In turn, actors appreciate that Shawna designs for the character. “You put a heel on a woman, and she walks differently than if she wore a cowboy boot,” she describes. If one heel is sawed down more than the other heel, it gives a gimp and changes the walk. If she tightens the waist a little, it changes their posture. The actors do research and prep for the character, and the costume enhances that with the weight, the feel, the movement. She has worked with terrific million-dollar-a-day actors, when they first step into the costume they say, “Now I know who the character is.”
Shawna has words of wisdom for developing cosplayers and costume designers in our community (she sees cosplayers as costume designers, since they’re creating characters for their own body). First and foremost, she advises, “Never give up on your dream; just always pursue it.”
Shawna emphasizes the importance of giving and being willing to work for free. “Unfortunately that’s true,” Shawna explains, “I was very, very poor growing up; working for free was a sacrifice for me.” To afford to work for free, she worked at Nordstrom Men’s Furnishings during the summer. She even scrubbed toilets, and recalls, “That humility is what helps you learn, and I think it’s a process you have to go through on a monthly, even daily, basis. You’re on your 5th or 6th Whedon project, and you get pumped up. You get secure in your future. It’s important to remain humble.”
Image Source: DR. HORRIBLE’S SING-ALONG BLOG Wikipedia
Shawna leapt at the opportunity to work on DR. HORRIBLE’S SING-ALONG BLOG. When the 2007-2008 Writers Guild of America Strike happened, Shawna’s series K-VILLE was cancelled. At that moment, Joss Whedon called Shawna and said “We’re all out of work, do you want to come work for free?” To which Shawna replied, “Sure!” Together, the team created a small, inexpensive, and professionally done project that had an overwhelmingly positive reception and won several awards, including the People’s Choice Award for “Favorite Online Sensation.” Afterwards, Shawna went on to work with Joss on DOLLHOUSE.

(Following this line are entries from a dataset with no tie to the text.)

(** * crypto_montecarlo_forecast: parameter estimation and GBM path simulation

    A shallow embedding of [src/crypto_forecast.py].

    - [fetch_crypto_data] is embedded from line 38 on, i.e. from the point
      where the column [df['close']] of closing prices is available; the
      exchange access above it is input/output and is not modelled.
    - [simulate_crypto_prices] is embedded whole.  The process-wide numpy
      generator it draws from is made explicit as a state that is threaded
      through the call.
    - The debugging [print] of line 43 writes to the standard output only
      and is left out.

    pandas and numpy are libraries outside the repository: the operations
    the program calls ([pct_change], [dropna], [mean], [std],
    [np.random.normal], [np.median], [np.percentile], array indexing) are
    modelled after what these libraries compute.

    The arithmetic of the program is kept abstract behind the class
    [Arith], so that one embedding can be read in exact real arithmetic
    (instance [R_Arith]) and in IEEE binary64 (instance [binary64_Arith]). *)

From Stdlib Require Import ZArith String List Bool Lia Permutation Sorted.
From Stdlib Require Import Reals Lra.
From Stdlib Require Import Floats.
From Stdlib Require DecimalString.
Import ListNotations.

Local Open Scope string_scope.
Local Open Scope list_scope.

(** ** Python exceptions and the two effects of the program *)

Module Py.

(** An exception object: the name of its class and [str(e)]. *)
Record exn : Type := Exn { cls : string; msg : string }.

Definition Exception (m : string) : exn := Exn "Exception" m.
Definition ValueError (m : string) : exn := Exn "ValueError" m.
Definition IndexError (m : string) : exn := Exn "IndexError" m.

(** The outcome of a call: a value, or a raised exception. *)
Inductive result (A : Type) : Type :=
| Ok (a : A)
| Raise (e : exn).
Arguments Ok {A} a.
Arguments Raise {A} e.

Definition bindr {A B} (r : result A) (k : A -> result B) : result B :=
  match r with
  | Ok a => k a
  | Raise e => Raise e
  end.

(** [try: body except Exception as e: raise handler(e)] for a body without
    other effects. *)
Definition try_exceptr {A} (handler : exn -> exn) (body : result A)
  : result A :=
  match body with
  | Ok a => Ok a
  | Raise e => Raise (handler e)
  end.

(** Computations that read and advance a state [G] (the global generator)
    and may raise. *)
Definition M (G A : Type) : Type := G -> result A * G.

Definition ret {G A} (a : A) : M G A := fun g => (Ok a, g).

Definition bind {G A B} (c : M G A) (k : A -> M G B) : M G B :=
  fun g =>
    match c g with
    | (Ok a, g') => k a g'
    | (Raise e, g') => (Raise e, g')
    end.

Definition lift {G A} (r : result A) : M G A := fun g => (r, g).

Definition try_except {G A} (handler : exn -> exn) (body : M G A)
  : M G A :=
  fun g =>
    match body g with
    | (Ok a, g') => (Ok a, g')
    | (Raise e, g') => (Raise (handler e), g')
    end.

End Py.

Import Py.

Notation "x <- c ;; k" := (Py.bind c (fun x => k))
  (at level 61, c at next level, right associativity).

(** ** The arithmetic the program relies on *)

(** Python floats with the operations the program and numpy apply to
    them.  [fsignbit] is [np.signbit]; [fstr] is [str(x)], used only in
    messages. *)
Class Arith (F : Type) : Type := {
  of_int : Z -> F;
  fadd : F -> F -> F;
  fsub : F -> F -> F;
  fmul : F -> F -> F;
  fdiv : F -> F -> F;
  fsqrt : F -> F;
  fle : F -> F -> bool;
  flt : F -> F -> bool;
  fsignbit : F -> bool;
  fisnan : F -> bool;
  fstr : F -> string
}.

(** [np.exp] and [np.floor], which numpy adds to the basic operations. *)
Class Libm (F : Type) : Type := {
  np_exp : F -> F;
  np_floor : F -> Z
}.

(** numpy's global [RandomState]: [gauss] returns one standard normal
    variate and the advanced state. *)
Class RandomState (F G : Type) : Type := {
  gauss : G -> F * G
}.

Declare Scope num_scope.
Delimit Scope num_scope with num.
Infix "+" := fadd : num_scope.
Infix "-" := fsub : num_scope.
Infix "*" := fmul : num_scope.
Infix "/" := fdiv : num_scope.

(** ** Constants of the module (lines 8-9) *)

Definition N_SIMS : Z := 10000.
Definition FORECAST_DAYS : Z := 30.

(** ** Parameter estimation: [fetch_crypto_data], lines 38-60 *)

Section Estimator.

Context {F : Type} `{Arith F}.

(** [sum] of a float array, left to right from zero. *)
Definition np_sum (l : list F) : F := fold_left fadd l (of_int 0).

Fixpoint pct_change_from (prev : F) (l : list F) : list F :=
  match l with
  | [] => []
  | x :: l' => (x / prev - of_int 1)%num :: pct_change_from x l'
  end.

(** [Series.pct_change()]: [data / data.shift(1) - 1].  The first entry has
    no predecessor and is missing ([None], pandas' NaN); the column is
    taken free of missing values, so no forward fill applies. *)
Definition pct_change (close : list F) : list (option F) :=
  match close with
  | [] => []
  | x :: l => None :: map Some (pct_change_from x l)
  end.

(** [Series.dropna()]: drops the missing entries and the NaN values. *)
Definition dropna (s : list (option F)) : list F :=
  flat_map (fun o =>
              match o with
              | Some v => if fisnan v then [] else [v]
              | None => []
              end) s.

(** [Series.mean()]: sum over count. *)
Definition series_mean (s : list F) : F :=
  (np_sum s / of_int (Z.of_nat (length s)))%num.

(** [Series.std()], pandas' default [ddof=1]:
    [sqrt(sum((avg - x)**2) / (count - 1))]. *)
Definition series_var (s : list F) : F :=
  let avg := series_mean s in
  (np_sum (map (fun x => (avg - x) * (avg - x)) s)
   / of_int (Z.of_nat (length s) - 1))%num.

Definition series_std (s : list F) : F := fsqrt (series_var s).

(** [df['close'].iloc[-1]] *)
Definition iloc_last (close : list F) : result F :=
  match close with
  | [] => Raise (IndexError "single positional indexer is out-of-bounds")
  | x :: l => Ok (last l x)
  end.

Definition fetch_crypto_data (ticker : string) (close : list F)
  : result (F * F * F) :=
  try_exceptr
    (fun e => Exception ("Error in fetch_crypto_data for " ++ ticker
                         ++ ": " ++ msg e))
    (let daily_returns := dropna (pct_change close) in
     if (length daily_returns <? 2)%nat then
       Raise (ValueError ("Insufficient data points for " ++ ticker
                          ++ " to calculate returns"))
     else
       let mu := (series_mean daily_returns * of_int 365)%num in
       let sigma := (series_std daily_returns * fsqrt (of_int 365))%num in
       bindr (iloc_last close) (fun initial_price =>
       if fle initial_price (of_int 0) then
         Raise (ValueError ("Invalid initial price for " ++ ticker ++ ": "
                            ++ fstr initial_price))
       else if fisnan mu || fisnan sigma then
         Raise (ValueError ("NaN detected in mu (" ++ fstr mu
                            ++ ") or sigma (" ++ fstr sigma ++ ") for "
                            ++ ticker))
       else Ok (initial_price, mu, sigma))).

End Estimator.

(** ** numpy arrays: the operations used by [simulate_crypto_prices] *)

(** A two-dimensional array is the list of its rows. *)
Definition ndarray2 (F : Type) : Type := list (list F).

Section Numpy.

Context {F : Type} `{Arith F} `{Libm F}.

(** [np.zeros((rows, cols))] *)
Definition np_zeros (rows cols : nat) : ndarray2 F :=
  repeat (repeat (of_int 0) cols) rows.

Fixpoint set_nth (j : nat) (v : F) (row : list F) : list F :=
  match row, j with
  | [], _ => []
  | _ :: row', O => v :: row'
  | x :: row', S j' => x :: set_nth j' v row'
  end.

(** [a[:, j]], for a column [j] of the array. *)
Definition getitem_col (a : ndarray2 F) (j : nat) : list F :=
  map (fun row => nth j row (of_int 0)) a.

(** [a[:, j] = v] on an array with [ncols] columns: numpy checks the
    index even when the array has no row. *)
Definition setitem_col_scalar (a : ndarray2 F) (ncols j : nat) (v : F)
  : result (ndarray2 F) :=
  if (j <? ncols)%nat then Ok (map (set_nth j v) a)
  else Raise (IndexError "index 0 is out of bounds for axis 1 with size 0").

(** [a[:, j] = vs], one value per row, for a column [j] of the array. *)
Definition setitem_col (a : ndarray2 F) (j : nat) (vs : list F)
  : ndarray2 F :=
  map (fun rv => set_nth j (snd rv) (fst rv)) (combine a vs).

(** Elementwise product of two one-dimensional arrays of the same shape. *)
Definition np_multiply (xs ys : list F) : list F :=
  map (fun xy => (fst xy * snd xy)%num) (combine xs ys).

(** numpy's sort order on floats: NaN sorts last. *)
Definition np_lt (a b : F) : bool :=
  flt a b || (fisnan b && negb (fisnan a)).

Fixpoint np_insert (x : F) (l : list F) : list F :=
  match l with
  | [] => [x]
  | y :: l' => if np_lt x y then x :: y :: l' else y :: np_insert x l'
  end.

(** The sorted array; numpy partitions just enough to put the entries it
    reads at their sorted positions. *)
Definition np_sort (a : list F) : list F := fold_right np_insert [] a.

(** [arr[i]] with Python's negative indices, for [i] in range. *)
Definition getitem (arr : list F) (i : Z) : F :=
  nth (Z.to_nat (if (i <? 0)%Z then Z.of_nat (length arr) + i else i))
      arr (of_int 0).

(** [np.mean] of a one-dimensional array: sum over count. *)
Definition np_mean (a : list F) : F :=
  (np_sum a / of_int (Z.of_nat (length a)))%num.

(** [np.median]: the mean of the middle entry or of the two middle entries
    of the sorted array (of the empty slice for an empty array, which is
    [0/0]); a NaN in the array, sorted last, is returned as it is. *)
Definition np_median (a : list F) : F :=
  let sz := length a in
  let part := np_sort a in
  let index := (sz / 2)%nat in
  let middle :=
    if (sz mod 2 =? 1)%nat then firstn 1 (skipn index part)
    else firstn 2 (skipn (index - 1) part) in
  let rout := np_mean middle in
  if (0 <? sz)%nat && fisnan (getitem part (-1)) then getitem part (-1)
  else rout.

(** numpy's [_lerp]. *)
Definition lerp (a b t : F) : F :=
  let diff_b_a := (b - a)%num in
  if fle (of_int 1 / of_int 2)%num t
  then (b - diff_b_a * (of_int 1 - t))%num
  else (a + diff_b_a * t)%num.

(** numpy's [_quantile] for the method ['linear'] on a non-empty array:
    the virtual index, its two neighbours clipped to the array, and the
    interpolation between them; a NaN in the array, sorted last, is
    returned as it is. *)
Definition quantile_linear (a : list F) (quantile : F) : F :=
  let values_count := Z.of_nat (length a) in
  let virtual_index := (of_int (values_count - 1) * quantile)%num in
  let previous_index := np_floor virtual_index in
  let next_index := (previous_index + 1)%Z in
  let above := fle (of_int (values_count - 1)) virtual_index in
  let previous_index := if above then (-1)%Z else previous_index in
  let next_index := if above then (-1)%Z else next_index in
  let below := flt virtual_index (of_int 0) in
  let previous_index := if below then 0%Z else previous_index in
  let next_index := if below then 0%Z else next_index in
  let arr := np_sort a in
  let previous := getitem arr previous_index in
  let next := getitem arr next_index in
  let gamma := (virtual_index - of_int previous_index)%num in
  let result := lerp previous next gamma in
  if fisnan (getitem arr (-1)) then getitem arr (-1) else result.

(** [np.percentile(a, q)] with the default method, ['linear']; on an
    empty array the read of [arr[-1]] raises. *)
Definition np_percentile (a : list F) (q : F) : result F :=
  match a with
  | [] => Raise (IndexError
                   "index -1 is out of bounds for axis 0 with size 0")
  | _ :: _ => Ok (quantile_linear a (q / of_int 100)%num)
  end.

End Numpy.

(** ** Path simulation: [simulate_crypto_prices], lines 62-80 *)

Section Simulator.

Context {F G : Type} `{Arith F} `{Libm F} `{RandomState F G}.

(** One row of [np.random.normal(loc, scale, ...)]: each entry is
    [loc + scale * gauss()], drawn in order from the generator. *)
Fixpoint normal_row (cols : nat) (loc scale : F) (g : G) : list F * G :=
  match cols with
  | O => ([], g)
  | S c =>
      let (z, g1) := gauss g in
      let (zs, g2) := normal_row c loc scale g1 in
      ((loc + scale * z)%num :: zs, g2)
  end.

Fixpoint normal_rows (rows cols : nat) (loc scale : F) (g : G)
  : ndarray2 F * G :=
  match rows with
  | O => ([], g)
  | S r =>
      let (row, g1) := normal_row cols loc scale g in
      let (m, g2) := normal_rows r cols loc scale g1 in
      (row :: m, g2)
  end.

(** numpy's test of a parameter that must not be negative: a value with
    the sign bit set that is not NaN is refused. *)
Definition violates_non_negative (x : F) : bool :=
  negb (fisnan x) && fsignbit x.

Shawna emphasizes that it’s important to build relationships with people you work with. For instance, she will do a big TV show and spend her costume budget with certain companies and builders on these big shows. Then when Shawna does a small indie film with no budget, the same places will remember her and offer good deals.
Shawna additionally advises any cosplayer to remember to give back to the community. It’s easy to get compliments from fans and become puffed up, and it’s important to not allow fans opinions of you to affect you. She continues to give back to the community, recently working on our short HEROINES. While not nearly the budget she is used to working with on high-budget TV shows, Shawna makes it work with her resourcefulness, talent, and previous relationships with industry vendors who respect her work.
There was a point in her career when she felt as though she wasn’t being appreciated. It was a dark time for Shawna; she hadn’t felt as though others understood how hard she worked. “That’s when you start volunteering again, and being excited and passionate about your work,” Shawna expresses, “for the creative sake of it; that keeps you healthy.”
She’s also received help from those in the community who were willing to give. When Shawna recently needed help, she posted on Facebook and two cosplayers stepped up to the plate and helped her out. She describes them as marvelous, they “showed up and rocked her world” and helped her put together outfits.
Lastly, Shawna recommends focusing on the positive. “I think you have to constantly encourage people,” Shawna highlights, “if you see someone who might have a flaw here or there, instead of digging in on what’s wrong, compliment the things that’s right about it.”